As notícias negativas sobre a doença e o isolamento social que se impôs por causa da Covid-19 trouxeram consequências psicológicas às pessoas. Gislayne explica que cada um é afetado pelo isolamento social de maneira diferente, dependendo da estrutura mental ou emocional.
“As consequências dependem se a pessoa é introvertida ou extrovertida, se ela tem alguma obrigação ou função para realizar, se tem parentes ou amigos próximos que possam conversar ou conviver. O isolamento em que estamos passando não é um isolamento clássico. Temos várias alternativas de entretenimento, mesmo que não sejam as ideais de acordo com o gosto de cada um. A questão que vejo como perigosa, neste momento especial, são as notícias que se ouvem por meio da imprensa e a falta de maturidade de alguns para lidar com ela e, principalmente, se esses ouvintes já possuem uma comorbidade psíquica anteriormente instalada”, completa.
A fé que dá força
O pastor Iron Queiróz, da Igreja Batista Shalom, em Brasília, não parou de trabalhar desde que a pandemia começou. Ele entende que a igreja foi um amparo espiritual e psicológico durante o isolamento social. O aconselhamento ajudou as pessoas a serem fortalecidas em um momento difícil.
“Fiquei impressionado com o número de pessoas apavoradas por causa do vírus. Muitos com síndrome do pânico. Outros com tristeza. Acompanhei um caso muito triste em que o marido se suicidou na frente da esposa”, lembra o pastor.
Tânia Rocha Correia, membro da Igreja Batista Central de Brasília, entende que a igreja é um amparo durante a pandemia. Ela participou dos cultos on-line e lamenta que a igreja permaneceu fechada e os trabalhos de aconselhamento foram interrompidos momentaneamente. Tânia diz que fez um curso de aconselhamento, mas não pode exercer a atividade porque esse trabalho específico foi interrompido. “Minha igreja não possui célula. Por isso eu acho que, neste momento, algumas pessoas ficaram sem ter a quem recorrer para conversar”, disse.
É unânime a opinião de que a igreja é socorro social. Membro da Igreja Assembleia de Deus em Sobradinho, no Distrito Federal, Dionaldo Alves Cangerana ressalta como é importante a assistência que a igreja oferece à população.
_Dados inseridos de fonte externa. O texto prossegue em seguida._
(* ===== verification/WireProps.v ===== *)
(** The wire codec as a whole: both sinks keep the promise the encoders rely on, a
    message read back is the message written, and a message read was encoded the
    one way it can be. *)

From S2P Require Import Prelude Wire WireFacts.

(** ** The sinks *)

Definition slice_ok (w : SliceWriter) : Prop :=
  (sw_pos w <= length (sw_buf w))%nat /\ (sw_handle_count w <= MAX_HANDLES)%nat /\
  length (sw_handles w) = MAX_HANDLES.

Lemma take_insert_snoc {A} (l : list A) n x :
  (n < length l)%nat -> take (S n) (<[n := x]> l) = take n l ++ [x].
Proof.
  intros Hn. rewrite (take_S_r _ n x); [| by apply list_lookup_insert_eq].
  by rewrite take_insert_ge by lia.
Qed.

Lemma slice_raw_some s w w' :
  slice_ok w -> slice_raw s w = (Some tt, w') ->
  slice_ok w' /\ take (sw_pos w') (sw_buf w') = take (sw_pos w) (sw_buf w) ++ s /\
  slice_writer_handles w' = slice_writer_handles w.
Proof.
  intros (Hp & Hc & Hl) Hrun. unfold slice_raw in Hrun. destruct (checked_add _ _ _); [| done].
  destruct (Nat.ltb_spec (length (sw_buf w)) (sw_pos w + length s)); [done |]. injection Hrun as <-. simpl.
  split; [| split; [| done]].
  - split; [| done]. simpl. rewrite !length_app, length_take, length_drop. lia.
  - rewrite app_assoc, take_app_le by (rewrite length_app, length_take; lia).
    apply take_ge. rewrite length_app, length_take. lia.
Qed.

#[export] Instance slice_laws : SinkLaws SliceWriter.
Proof.
  refine {| sink_bytes := fun w => take (sw_pos w) (sw_buf w);
            sink_handles := slice_writer_handles; sink_ok := slice_ok |}.
  - intros b w w' (Hp & Hc & Hl) Hrun. unfold put, slice_sink, slice_put in Hrun.
    destruct (sw_buf w !! sw_pos w) eqn:Hlook; [| done]. injection Hrun as <-.
    apply lookup_lt_Some in Hlook. simpl. split; [| split; [by apply take_insert_snoc | done]].
    split; [| done]. simpl. rewrite length_insert. lia.
  - apply slice_raw_some.
  - intros h w w' (Hp & Hc & Hl) Hrun. unfold set_handle, slice_sink, slice_set_handle in Hrun.
    destruct (Nat.leb_spec MAX_HANDLES (sw_handle_count w)); [done |]. injection Hrun as <-.
    split; [| split; [done |]].
    + repeat split; simpl; [done | lia | by rewrite length_insert].
    + unfold slice_writer_handles. simpl. apply take_insert_snoc. lia.
  - intros w (_ & Hc & Hl). unfold slice_writer_handles. rewrite length_take. lia.
Defined.

Definition vec_ok (w : VecWriter * heap) : Prop :=
  (vw_handle_count w.1 <= MAX_HANDLES)%nat /\ length (vw_handles w.1) = MAX_HANDLES.

Lemma try_reserve_items {A} (v v' : vec A) n h h' ok :
  try_reserve v n h = Some ((ok, v'), h') -> items v' = items v.
Proof.
  unfold try_reserve. destruct (_ <=? _)%nat; [by intros [= _ <- _] |].
  unfold mbind, M_bind. destruct (heap_ask h) as [[[slack |] h1] |]; [| | done]; by intros [= _ <- _].
Qed.

Lemma vec_raw_some s w w' :
  vec_ok w -> vec_raw s w = (Some tt, w') ->
  vec_ok w' /\ items (vw_buf w'.1) = items (vw_buf w.1) ++ s /\ vec_writer_handles w'.1 = vec_writer_handles w.1.
Proof.
  destruct w as [w h]. intros Hok Hrun. unfold vec_raw in Hrun. cbv beta iota in Hrun.
  destruct (try_reserve _ _ h) as [[[[|] v] h1] |] eqn:Hres; [| done | done]. injection Hrun as <-.
  apply try_reserve_items in Hres. simpl. by rewrite Hres.
Qed.

#[export] Instance vec_laws : SinkLaws (VecWriter * heap).
Proof.
  refine {| sink_bytes := fun w => items (vw_buf w.1);
            sink_handles := fun w => vec_writer_handles w.1; sink_ok := vec_ok |}.
  - intros b. apply (vec_raw_some [b]).
  - apply vec_raw_some.
  - intros x [w h] w' (Hc & Hl) Hrun. unfold set_handle, vec_sink, vec_set_handle in Hrun. cbv beta iota in Hrun. cbn [fst] in *.
    destruct (Nat.leb_spec MAX_HANDLES (vw_handle_count w)); [done |]. injection Hrun as <-.
    split; [| split; [done |]].
    + split; simpl; [lia | by rewrite length_insert].
    + unfold vec_writer_handles. simpl. apply take_insert_snoc. lia.
  - intros w (Hc & Hl). unfold vec_writer_handles. rewrite length_take. lia.
Defined.

(** ** The list of handles *)

Lemma handles_fill_spec l h :
  (h_count h + length l <= length (h_list h))%nat ->
  h_count (handles_fill l h) = (h_count h + length l)%nat /\ length (h_list (handles_fill l h)) = length (h_list h) /\
  take (h_count h + length l) (h_list (handles_fill l h)) = take (h_count h) (h_list h) ++ l.
Proof.
  revert h. induction l as [| x l IH]; intros h Hlen; cbn [handles_fill].
  - simpl. by rewrite Nat.add_0_r, app_nil_r.
  - simpl in Hlen. destruct (IH (mkHandles (<[h_count h := x]> (h_list h)) (S (h_count h)))) as (Hc & Hl & Ht).
    { simpl. rewrite length_insert. lia. }
    simpl in Hc, Hl, Ht. rewrite length_insert in Hl. simpl.
    replace (h_count h + S (length l))%nat with (S (h_count h + length l)) by lia.
    split; [done |]. split; [done |]. rewrite Ht, take_insert_snoc by lia. by rewrite <- app_assoc.
Qed.

Lemma try_from_slice_spec l :
  (length l <= MAX_HANDLES)%nat -> exists hs, try_from_slice l = Some hs /\ as_slice hs = l.
Proof.
  intros Hl. unfold try_from_slice. destruct (Nat.ltb_spec MAX_HANDLES (length l)); [lia |].
  eexists. split; [done |]. destruct (handles_fill_spec l handles_new) as (Hc & Hlen & Ht).
  { simpl. unfold MAX_HANDLES in Hl. lia. }
  unfold as_slice. rewrite Hc, Hlen. simpl in *. unfold MAX_HANDLES in Hl.
  rewrite (proj2 (Nat.leb_le _ _)) by lia. exact Ht.
Qed.

(** C15: What one end writes is what the other reads. Over any sink that keeps the
    sinks' promise, if the fields of a message were written, then its handles fit
    the list a message carries, and a reader over the bytes and that list gives
    back exactly the fields, in order, with every byte and every handle consumed. *)
Theorem wire_roundtrip {W} `{SinkLaws W} vs w w' h :
  sink_ok w -> sink_bytes w = [] -> sink_handles w = [] -> Forall valid vs ->
  write_fields vs w = (Some tt, w') -> grants (message_cost vs) h ->
  exists hs r, try_from_slice (sink_handles w') = Some hs /\
    read_fields (kind_of <$> vs) (with_handles (sink_bytes w') hs, h) = (Some vs, (r, drop (message_cost vs) h)) /\
    reader_finish r = Some tt.
Proof.
  intros Hok Hb Hh Hv Hw Hg. destruct (write_fields_appends vs w w' Hok Hw) as (Hok' & Hb' & Hh' & Hp).
  rewrite Hb in Hb'. rewrite Hh in Hh'. simpl in Hb', Hh'.
  destruct (try_from_slice_spec (sink_handles w')) as (hs & Hhs & Hslice); [by apply handles_law |].
  pose proof (with_handles_rest (sink_bytes w') hs) as Hr. rewrite Hslice, Hb', Hh' in Hr.
  rewrite <- (app_nil_r (message_bytes vs)), <- (app_nil_r (message_handles vs)) in Hr.
  destruct (read_fields_run vs _ h [] [] Hv Hp Hg Hr) as (r' & Hrun & Hr').
  exists hs, r'. split; [done |]. split; [by rewrite Hb'; rewrite app_nil_r in Hrun |]. by apply (finish_iff r' [] []).
Qed.

(** C31: One encoding per message. If a reader decodes a message completely - every
    byte and every handle consumed - then the bytes and the handles are exactly the
    encoding of the fields it answered with: no other byte string, boolean or
    length spelling, trailing byte or extra handle decodes to them. *)
Theorem wire_canonical ks buf hs h vs r h' :
  Forall byte_range buf -> read_fields ks (with_handles buf hs, h) = (Some vs, (r, h')) -> reader_finish r = Some tt ->
  kind_of <$> vs = ks /\ Forall valid vs /\ message_bytes vs = buf /\ message_handles vs = as_slice hs.
Proof.
  intros Hb Hrun Hfin. pose proof (with_handles_rest buf hs) as Hr.
  destruct (read_fields_inv _ _ _ _ _ _ _ _ Hb Hr Hrun) as (Hk & Hv & bs' & hs' & Hbs & Hhs & Hr').
  apply (finish_iff _ _ _ Hr') in Hfin as [-> ->]. by rewrite !app_nil_r in Hbs, Hhs.
Qed.
(* ===== verification/Sha256.v ===== *)
(** SHA-256 (boot/protocol/src/sha256.rs): the one-shot digest and the digest over
    parts fed in turn. Words are 32-bit [Z], bytes [Z] in [0, 256). *)

From S2P Require Import Prelude.

Definition INITIAL_STATE : list Z :=
  [0x6a09_e667; 0xbb67_ae85; 0x3c6e_f372; 0xa54f_f53a; 0x510e_527f; 0x9b05_688c; 0x1f83_d9ab; 0x5be0_cd19].

Definition ROUND_CONSTANTS : list Z :=
  [0x428a_2f98; 0x7137_4491; 0xb5c0_fbcf; 0xe9b5_dba5; 0x3956_c25b; 0x59f1_11f1; 0x923f_82a4; 0xab1c_5ed5;
   0xd807_aa98; 0x1283_5b01; 0x2431_85be; 0x550c_7dc3; 0x72be_5d74; 0x80de_b1fe; 0x9bdc_06a7; 0xc19b_f174;
   0xe49b_69c1; 0xefbe_4786; 0x0fc1_9dc6; 0x240c_a1cc; 0x2de9_2c6f; 0x4a74_84aa; 0x5cb0_a9dc; 0x76f9_88da;
   0x983e_5152; 0xa831_c66d; 0xb003_27c8; 0xbf59_7fc7; 0xc6e0_0bf3; 0xd5a7_9147; 0x06ca_6351; 0x1429_2967;
   0x27b7_0a85; 0x2e1b_2138; 0x4d2c_6dfc; 0x5338_0d13; 0x650a_7354; 0x766a_0abb; 0x81c2_c92e; 0x9272_2c85;
   0xa2bf_e8a1; 0xa81a_664b; 0xc24b_8b70; 0xc76c_51a3; 0xd192_e819; 0xd699_0624; 0xf40e_3585; 0x106a_a070;
   0x19a4_c116; 0x1e37_6c08; 0x2748_774c; 0x34b0_bcb5; 0x391c_0cb3; 0x4ed8_aa4a; 0x5b9c_ca4f; 0x682e_6ff3;
   0x748f_82ee; 0x78a5_636f; 0x84c8_7814; 0x8cc7_0208; 0x90be_fffa; 0xa450_6ceb; 0xbef9_a3f7; 0xc671_78f2].

(** [u32::rotate_right] and [!x]. *)
Definition rotate_right (x n : Z) : Z := Z.lor (Z.shiftr x n) (wrap32 (Z.shiftl x (32 - n))).
Definition not32 (x : Z) : Z := Z.lxor x U32_MAX.

(** [wrapping_add]. *)
Definition add32 (a b : Z) : Z := wrap32 (a + b).

(** Big-endian values: [from_be_bytes] and [to_be_bytes]. *)
Definition be_decode (bs : list Z) : Z := le_decode (reverse bs).
Definition be_encode (n : nat) (z : Z) : list Z := reverse (le_encode n z).

(** *** The compression function *)

(** [schedule[index]] for [index] below 16. *)
Definition block_word (block : list Z) (index : nat) : Z := be_decode (take 4 (drop (index * 4) block)).

Definition schedule_word (schedule : list Z) (index : nat) : Z :=
  let w n := nth (index - n) schedule 0 in
  let sigma0 := Z.lxor (Z.lxor (rotate_right (w 15%nat) 7) (rotate_right (w 15%nat) 18)) (Z.shiftr (w 15%nat) 3) in
  let sigma1 := Z.lxor (Z.lxor (rotate_right (w 2%nat) 17) (rotate_right (w 2%nat) 19)) (Z.shiftr (w 2%nat) 10) in
  add32 (add32 (add32 (w 16%nat) sigma0) (w 7%nat)) sigma1.

(** The two filling loops: each word is appended after the ones before it. *)
Definition message_schedule (block : list Z) : list Z :=
  foldl (fun s index => s ++ [schedule_word s index]) (block_word block <$> seq 0 16) (seq 16 48).

Record working := mkWorking { wa : Z; wb : Z; wc : Z; wd : Z; we : Z; wf : Z; wg : Z; wh : Z }.

Definition round (schedule : list Z) (s : working) (index : nat) : working :=
  let '(mkWorking a b c d e f g h) := s in
  let sigma1 := Z.lxor (Z.lxor (rotate_right e 6) (rotate_right e 11)) (rotate_right e 25) in
  let choose := Z.lxor (Z.land e f) (Z.land (not32 e) g) in
  let temp1 := add32 (add32 (add32 (add32 h sigma1) choose) (nth index ROUND_CONSTANTS 0)) (nth index schedule 0) in
  let sigma0 := Z.lxor (Z.lxor (rotate_right a 2) (rotate_right a 13)) (rotate_right a 22) in
  let majority := Z.lxor (Z.lxor (Z.land a b) (Z.land a c)) (Z.land b c) in
  let temp2 := add32 sigma0 majority in
  mkWorking (add32 temp1 temp2) a b c (add32 d temp1) e f g.

Definition compress (state block : list Z) : list Z :=
  let schedule := message_schedule block in
  let at_ i := nth i state 0 in
  let start := mkWorking (at_ 0%nat) (at_ 1%nat) (at_ 2%nat) (at_ 3%nat) (at_ 4%nat) (at_ 5%nat) (at_ 6%nat) (at_ 7%nat) in
  let '(mkWorking a b c d e f g h) := foldl (round schedule) start (seq 0 64) in
  [add32 (at_ 0%nat) a; add32 (at_ 1%nat) b; add32 (at_ 2%nat) c; add32 (at_ 3%nat) d;
   add32 (at_ 4%nat) e; add32 (at_ 5%nat) f; add32 (at_ 6%nat) g; add32 (at_ 7%nat) h].

(** *** Blocks *)

(** [chunks_exact(64)]: the whole blocks, and the remainder. *)
Fixpoint split_blocks (n : nat) (l : list Z) : list (list Z) * list Z :=
  match n with
  | O => ([], l)
  | S n => let '(cs, r) := split_blocks n (drop 64 l) in (take 64 l :: cs, r)
  end.
Definition chunks_exact (l : list Z) : list (list Z) * list Z := split_blocks (length l / 64) l.

(** [dst[at..at + src.len()].copy_from_slice(src)]. *)
Definition copy_at (i : nat) (src dst : list Z) : list Z := take i dst ++ src ++ drop (i + length src) dst.

(** The padded tail: the remainder, 0x80, zeros and the length in bits. *)
Definition padded_tail (remainder : list Z) (length64 : Z) : list Z :=
  let tail := copy_at 0 remainder (replicate 128 0) in
  let tail := <[length remainder := 0x80]> tail in
  let tail_len := if (length remainder + 1 + 8 <=? 64)%nat then 64%nat else 128%nat in
  take tail_len (copy_at (tail_len - 8) (be_encode 8 (wrap64 (length64 * 8))) tail).

(** The end of [digest] and of [Sha256::finish]. *)
Definition output (state remainder : list Z) (length64 : Z) : list Z :=
  foldl compress state (chunks_exact (padded_tail remainder length64)).1 ≫= be_encode 4.

Definition digest (bytes : list Z) : list Z :=
  let '(chunks, remainder) := chunks_exact bytes in
  output (foldl compress INITIAL_STATE chunks) remainder (wrap64 (Z.of_nat (length bytes))).

(** *** Parts fed in turn *)

Record Sha256 := mkSha256 { s_state : list Z; s_block : list Z; s_filled : nat; s_length : Z }.

Definition sha256_new : Sha256 := mkSha256 INITIAL_STATE (replicate 64 0) 0 0.

(** The part of [update] after a partial block has been completed. *)
Definition update_blocks (state block bytes : list Z) (length64 : Z) : Sha256 :=
  let '(chunks, remainder) := chunks_exact bytes in
  mkSha256 (foldl compress state chunks) (copy_at 0 remainder block) (length remainder) length64.

Definition update (h : Sha256) (bytes : list Z) : Sha256 :=
  let length64 := wrap64 (s_length h + Z.of_nat (length bytes)) in
  if (s_filled h =? 0)%nat then update_blocks (s_state h) (s_block h) bytes length64
  else
    let n := Nat.min (64 - s_filled h) (length bytes) in
    let block := copy_at (s_filled h) (take n bytes) (s_block h) in
    let filled := (s_filled h + n)%nat in
    if (filled <? 64)%nat then mkSha256 (s_state h) block filled length64
    else update_blocks (compress (s_state h) block) block (drop n bytes) length64.

Definition finish (h : Sha256) : list Z := output (s_state h) (take (s_filled h) (s_block h)) (s_length h).

(** ** The blocks of a byte string *)

Lemma chunks_exact_long l :
  (64 <= length l)%nat ->
  chunks_exact l = (take 64 l :: (chunks_exact (drop 64 l)).1, (chunks_exact (drop 64 l)).2).
Proof.
  intros Hl. unfold chunks_exact. rewrite length_drop.
  replace (length l / 64)%nat with (S ((length l - 64) / 64)).
  - cbn [split_blocks]. by destruct (split_blocks _ (drop 64 l)).
  - replace (length l) with (1 * 64 + (length l - 64))%nat at 2 by lia. rewrite Nat.div_add_l by lia. lia.
Qed.

Lemma chunks_exact_short l : (length l < 64)%nat -> chunks_exact l = ([], l).
Proof. intros Hl. unfold chunks_exact. by rewrite Nat.div_small by done. Qed.

(** Hashing the whole blocks of a string, and what is left of it. *)
Definition absorb (state l : list Z) : list Z := foldl compress state (chunks_exact l).1.
Definition left_over (l : list Z) : list Z := (chunks_exact l).2.

Lemma absorb_block state a l :
  length a = 64%nat -> absorb state (a ++ l) = absorb (compress state a) l /\ left_over (a ++ l) = left_over l.
Proof.
  intros Ha. unfold absorb, left_over. rewrite chunks_exact_long by (rewrite length_app; lia).
  rewrite <- Ha, take_app_length, drop_app_length. done.
Qed.

Lemma absorb_blocks n state a l :
  length a = (64 * n)%nat -> absorb state (a ++ l) = absorb (absorb state a) l /\ left_over (a ++ l) = left_over l.
Proof.
  revert state a. induction n as [| n IH]; intros state a Ha.
  - destruct a; [done | simpl in Ha; lia].
  - assert (length (take 64 a) = 64%nat) as Hl by (rewrite length_take; lia).
    assert (length (drop 64 a) = (64 * n)%nat) as Hd by (rewrite length_drop; lia).
    rewrite <- (take_drop 64 a), <- app_assoc. destruct (absorb_block state _ (drop 64 a ++ l) Hl) as [-> ->].
    destruct (absorb_block state _ (drop 64 a) Hl) as [-> _]. by apply IH.
Qed.

(** Every string is whole blocks and a remainder shorter than one. *)
Lemma blocks_and_rest l :
  exists a n, l = a ++ left_over l /\ length a = (64 * n)%nat /\ (length (left_over l) < 64)%nat.
Proof.
  remember (length l / 64)%nat as n eqn:Hn. revert l Hn. induction n as [| n IH]; intros l Hn.
  - assert (length l < 64)%nat as Hl by (apply Nat.div_small_iff; lia).
    exists [], 0%nat. unfold left_over. by rewrite chunks_exact_short.
  - assert (64 <= length l)%nat as Hl.
    { destruct (Nat.le_gt_cases 64 (length l)) as [? | Hlt]; [done |]. rewrite Nat.div_small in Hn by done. lia. }
    destruct (IH (drop 64 l)) as (a & m & Heq & Ha & Hr).
    { rewrite length_drop. replace (length l) with (1 * 64 + (length l - 64))%nat in Hn by lia.
      rewrite Nat.div_add_l in Hn by lia. lia. }
    exists (take 64 l ++ a), (S m). unfold left_over in *. rewrite chunks_exact_long by done. simpl.
    rewrite <- app_assoc, <- Heq, take_drop, length_app, length_take. split; [done |]. split; [lia | done].
Qed.

Lemma absorb_short state l : (length l < 64)%nat -> absorb state l = state /\ left_over l = l.
Proof. intros Hl. unfold absorb, left_over. by rewrite chunks_exact_short. Qed.

(** ** The invariant of the streaming digest *)

(** A hasher that has been fed [t]. *)
Record fed (h : Sha256) (t : list Z) : Prop := {
  fed_state : s_state h = absorb INITIAL_STATE t;
  fed_block : length (s_block h) = 64%nat;
  fed_filled : s_filled h = length (left_over t);
  fed_rest : take (s_filled h) (s_block h) = left_over t;
  fed_length : s_length h = wrap64 (Z.of_nat (length t));
}.

Lemma fed_new : fed sha256_new [].
Proof. by constructor. Qed.

Lemma length_copy_at i src dst :
  (i + length src <= length dst)%nat -> length (copy_at i src dst) = length dst.
Proof. intros Hi. unfold copy_at. rewrite !length_app, length_take, length_drop. lia. Qed.

Lemma take_copy_at i src dst :
  (i + length src <= length dst)%nat -> take (i + length src) (copy_at i src dst) = take i dst ++ src.
Proof.
  intros Hi. unfold copy_at. rewrite app_assoc, take_app_le by (rewrite length_app, length_take; lia).
  apply take_ge. rewrite length_app, length_take. lia.
Qed.

(** Whole blocks absorbed into a state that stands at a block boundary. *)
Lemma fed_blocks state block bytes t len64 :
  absorb INITIAL_STATE (t ++ bytes) = absorb state bytes -> left_over (t ++ bytes) = left_over bytes ->
  length block = 64%nat -> len64 = wrap64 (Z.of_nat (length (t ++ bytes))) ->
  fed (update_blocks state block bytes len64) (t ++ bytes).
Proof.
  intros Ha Hl Hb Hn. destruct (blocks_and_rest bytes) as (a & n & _ & _ & Hr). unfold update_blocks.
  unfold absorb, left_over in *. destruct (chunks_exact bytes) as [chunks remainder] eqn:E. simpl in *.
  constructor; simpl; unfold absorb, left_over;
    [by rewrite Ha | rewrite length_copy_at; [done | lia] | by rewrite Hl | | done].
  rewrite Hl. rewrite <- (Nat.add_0_l (length remainder)) at 1.
  by rewrite take_copy_at by lia.
Qed.

Lemma wrap64_add a b : wrap64 (wrap64 a + b) = wrap64 (a + b).
Proof. unfold wrap64. by rewrite Zplus_mod_idemp_l. Qed.

Lemma fed_update h t bytes : fed h t -> fed (update h bytes) (t ++ bytes).
Proof.
  intros [Hst Hbl Hfi Hre Hle]. destruct (blocks_and_rest t) as (a & n & Ht & Ha & Hr).
  assert (wrap64 (s_length h + Z.of_nat (length bytes)) = wrap64 (Z.of_nat (length (t ++ bytes)))) as Hlen.
  { rewrite Hle, wrap64_add, length_app, Nat2Z.inj_add. done. }
  assert (forall x, absorb INITIAL_STATE (t ++ x) = absorb (s_state h) (left_over t ++ x) /\
                    left_over (t ++ x) = left_over (left_over t ++ x)) as Hx.
  { assert (s_state h = absorb INITIAL_STATE a) as Hs.
    { rewrite Hst, Ht at 1. destruct (absorb_blocks n INITIAL_STATE a (left_over t) Ha) as [-> _].
      by apply absorb_short. }
    intros x. destruct (absorb_blocks n INITIAL_STATE a (left_over t ++ x) Ha) as [H1 H2].
    rewrite app_assoc, <- Ht in H1, H2. by rewrite H1, H2, Hs. }
  unfold update. cbv zeta. rewrite Hlen. destruct (Nat.eqb_spec (s_filled h) 0) as [H0 | H0].
  { destruct (Hx bytes) as [Hxa Hxl]. rewrite Hfi in H0. apply length_zero_iff_nil in H0.
    rewrite H0 in Hxa, Hxl. by apply fed_blocks. }
  set (k := Nat.min (64 - s_filled h) (length bytes)).
  assert (length (take k bytes) = k) as Hk by (rewrite length_take; lia).
  assert (take (s_filled h + k) (copy_at (s_filled h) (take k bytes) (s_block h)) = left_over t ++ take k bytes) as Hcopy.
  { rewrite <- Hk at 1. rewrite take_copy_at by lia. by rewrite Hre. }
  destruct (Nat.ltb_spec (s_filled h + k) 64) as [Hlt | Hge].
  - assert (take k bytes = bytes) as Hall by (apply take_ge; lia). rewrite Hall in Hcopy.
    assert (length (left_over t ++ bytes) < 64)%nat as Hshort by (rewrite length_app; lia).
    destruct (Hx bytes) as [Hxa Hxl]. destruct (absorb_short (s_state h) _ Hshort) as [Has Hls].
    rewrite Has in Hxa. rewrite Hls in Hxl.
    constructor; simpl; [by rewrite Hxa | rewrite length_copy_at; lia | rewrite Hxl, length_app; lia | by rewrite Hxl, Hall | done].
  - assert (copy_at (s_filled h) (take k bytes) (s_block h) = left_over t ++ take k bytes) as Hblock.
    { rewrite <- Hcopy. symmetry. apply take_ge. rewrite length_copy_at; lia. }
    assert (length (left_over t ++ take k bytes) = 64%nat) as H64 by (rewrite length_app; lia).
    assert (left_over t ++ bytes = (left_over t ++ take k bytes) ++ drop k bytes) as Hsplit by (by rewrite <- app_assoc, take_drop).
    destruct (absorb_block (s_state h) _ (drop k bytes) H64) as [Hba Hbl'].
    rewrite Hblock. destruct (Hx bytes) as [Hxa Hxl]. rewrite Hsplit, Hba in Hxa. rewrite Hsplit, Hbl' in Hxl.
    assert (t ++ bytes = (t ++ take k bytes) ++ drop k bytes) as Ht2 by (by rewrite <- app_assoc, take_drop).
    rewrite Ht2 in *. by apply fed_blocks.
Qed.

(** C33: The streaming digest is the digest of the concatenation: feeding parts of
    any sizes in turn and finishing gives exactly what [digest] gives for all of
    them at once, also when a part ends on a block boundary, fills a block partly
    or spans several. *)
Theorem sha256_streaming_is_digest parts :
  finish (foldl update sha256_new parts) = digest (concat parts).
Proof.
  assert (fed (foldl update sha256_new parts) (concat parts)) as Hfed.
  { rewrite <- (app_nil_l (concat parts)). generalize fed_new. generalize sha256_new, (@nil Z).
    induction parts as [| p ps IH]; intros h t Hh; cbn [foldl concat]; [by rewrite app_nil_r |].
    rewrite app_assoc. apply IH. by apply fed_update. }
  destruct Hfed as [Hst Hbl Hfi Hre Hle]. unfold finish, digest. rewrite Hst, Hre, Hle.
  unfold absorb, left_over. by destruct (chunks_exact (concat parts)).
Qed.

(** The test vector of the standard: the digest of the three bytes of abc. *)
Lemma digest_abc :
  be_decode (digest [97; 98; 99]) = 0xba7816bf8f01cfea414140de5dae2223b00361a396177a9cb410ff61f20015ad.
Proof. by vm_compute. Qed.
“A igreja tem no pastor um apoio espiritual, tem trabalho de aconselhamento, tem a
Bíblia como palavra da verdade e ainda tem profissionais capacitados para atuar em diversas áreas como psicologia, medicina, psicoterapia, entre outros”.
Roabe Silva Soares, membro da Assembleia de Deus Berseba, diz que foi muito ajudado pelas atividades religiosas. Já Maria de Fátima Rodrigues Lopes entende que, manter as atividades da igreja funcionando durante a pandemia, foi fundamental para que não houvesse um esfriamento espiritual, um enfraquecimento da fé.
“Nós podemos cultuar mesmo com o culto on-line. Isso foi importante porque o apoio espiritual, a confiança e a fé em Deus evitou que o desespero e a ansiedade nos consumisse com pensamentos negativos. Acredito que só Deus pode nos dar o autocontrole que necessitamos nesses tempos”, completou Maria de Fátima, membro da Igreja Assembleia de Deus Ministério de Madureira.
Diante da assistência prestada pelas diversas denominações, não resta dúvida de que a igreja está presente na vida, preenchendo um espaço fundamental na fé de cada um. Igreja é um hospital espiritual. Deve permanecer de portas abertas durante a pandemia, seguindo as regras de segurança e acolhendo quem buscar ajuda.